El Papa y la homosexualidad (II)

No es mi intención polemizar con el maestro Cristián Hernández Larguía, por quien conservo un magno respeto y admiración, pero creí necesario formular una aclaración respecto de sus apreciaciones én una carta reciente.

No es mi intención polemizar con el maestro Cristián Hernández Larguía, por quien conservo un magno respeto y admiración, pero creí necesario formular una aclaración respecto de sus apreciaciones én una carta reciente.

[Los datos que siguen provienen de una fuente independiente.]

(** C23: no loss trigger is missed.  If the exact relative loss of the NAV from the session open or from
    the running peak reaches a threshold, the indicated severity is at least the one of that
    threshold, although both quotients are rounded to 28 digits. *)
Theorem no_missed_loss_trigger k check config m :
  validate_RiskCheckInput check = Ok check → evaluate_risk_check check config = Ok m →
  Forall drepr (rc_fractions config) →
  money k (ck_session_open_nav_usd check) → money k (ck_running_peak_nav_usd check) → money k (mx_current_nav_usd m) →
  let nav := dval (mx_current_nav_usd m) in
  let opening := dval (ck_session_open_nav_usd check) in
  let peak := dval (dmax (ck_running_peak_nav_usd check) (mx_current_nav_usd m)) in
  let at_least n := n <= _severity_rank (mx_indicated_severity m) in
  ((dval (rc_critical_drawdown_threshold config) * peak <= peak - nav)%Q → at_least 3) ∧
  ((dval (mx_hard_daily_threshold m) * opening <= opening - nav)%Q → at_least 2) ∧
  ((dval (rc_hard_drawdown_threshold config) * peak <= peak - nav)%Q → at_least 2) ∧
  ((dval (mx_soft_daily_threshold m) * opening <= opening - nav)%Q → at_least 1) ∧
  ((dval (rc_soft_drawdown_threshold config) * peak <= peak - nav)%Q → at_least 1).
Proof.
  intros Hck Hev Hrep Mo Mp Mn. apply check_positive in Hck as [Po Pp].
  apply evaluate_inv in Hev as (day & fall & sigma & Hnav & Hd & Ld & Hf & Lf & Ts & Th & Sev). cbv zeta.
  unfold rc_fractions in Hrep. repeat match goal with H : Forall _ (_ :: _) |- _ => apply Forall_cons in H as [? ?] end.
  set (peak := dmax (ck_running_peak_nav_usd check) (mx_current_nav_usd m)) in *.
  assert (money k peak) as Mk by (unfold peak, dmax; by destruct (dltb _ _)).
  assert (0 < dval peak)%Q as Pk
    by (pose proof (dmax_spec (ck_running_peak_nav_usd check) (mx_current_nav_usd m)); unfold peak; intuition lra).
  assert (Hday : ∀ s, drepr s → (dval s * dval (ck_session_open_nav_usd check) <= dval (ck_session_open_nav_usd check) - dval (mx_current_nav_usd m))%Q →
    (s <=? mx_daily_loss m)%dec = true) by (intros s Hs Hle; rewrite Ld; apply dleb_le; exact (loss_reaches k _ _ s day Mo Mn Po Hs Hd Hle)).
  assert (Hfall : ∀ s, drepr s → (dval s * dval peak <= dval peak - dval (mx_current_nav_usd m))%Q →
    (s <=? mx_run_drawdown m)%dec = true) by (intros s Hs Hle; rewrite Lf; apply dleb_le; exact (loss_reaches k _ _ s fall Mk Mn Pk Hs Hf Hle)).
  assert (drepr (mx_soft_daily_threshold m)) by (rewrite Ts; apply clip_repr; try done; apply dmul_rounds, prec_pos).
  assert (drepr (mx_hard_daily_threshold m)) by (rewrite Th; apply clip_repr; try done; apply dmul_rounds, prec_pos).
  rewrite Sev. split_and!; intros Hx.
  - by rewrite Hfall.
  - rewrite (Hday (mx_hard_daily_threshold m)) by done. by case_match.
  - rewrite (Hfall (rc_hard_drawdown_threshold config)) by done. rewrite orb_true_r. by case_match.
  - rewrite (Hday (mx_soft_daily_threshold m)) by done. by repeat case_match.
  - rewrite (Hfall (rc_soft_drawdown_threshold config)) by done. rewrite orb_true_r. by repeat case_match.
Qed.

En primer lugar, aclaro que soy evangélico bautista y por lo tanto no comulgo con el dogma de reconocer como vicario de Cristo al Papa de Roma. Jesucristo, en su lugar, nos dejó su Espíritu Santo. Más aún, soy muy crítico del Papa en muchas de sus ponencias, pero en este controvertido asunto pretendo interpretar hacia donde estan direccionadas algunas de las observaciones de Benedicto XVI. Dios ama al pecador... pero desprecia el pecado. Los homosexuales son hombres y mujeres con una inclinación particular, que simplemente por ello no los hace en modo alguno inferiores ni dignos de nuestra segregación. Todo lo contrario, el Señor los ama como a cualquier otra criatura.El Papa se ha encargado de poner en blanco sobre negro esta sensible cuestión y así lo que Dios desprecia no es al homosexual por su condición, sino la práctica malsana de esta conducta. Hay una diferencia en términos astronómicos con el odio hacia la persona misma. Decir otra cosa es un sofisma, que intenta justificar lo injustificable. Con el eufemismo de "otra forma de amor" mañana aceptaremos cualquier perversión. El mismo apóstol San Pablo en su carta a los Corintios en el Cap. 6 verso 9 dice quiénes no heredarán el Reino de Dios: "…No erréis…. ni los que se echan con varones…". Recordemos que en esa época en el Imperio Romano, 12 de los 14 emperadores fueron afeminados y homosexuales practicantes, pero San Pablo agrega: "…Esto erais algunos de vosotros, pero habéis sido lavados, santificados y justificados en el nombre del Señor Jesús…". Toda mala conducta puede regenerarse. En síntesis, creo que el Papa desea que quienes persisten en ese camino "vuelvan en sí" a Dios, con genuino arrepentimiento, y El los perdonará, y los pondrà en la senda correcta. Por eso, a los homosexuales no los creó Satanás como se pregunta el maestro. Por el contrario, son criaturas de Dios que han tomado un camino equivocado, tan simple y tan profundo como eso. No confundir la doctrina es sano y necesario para el bien de todos, sean creyentes o no.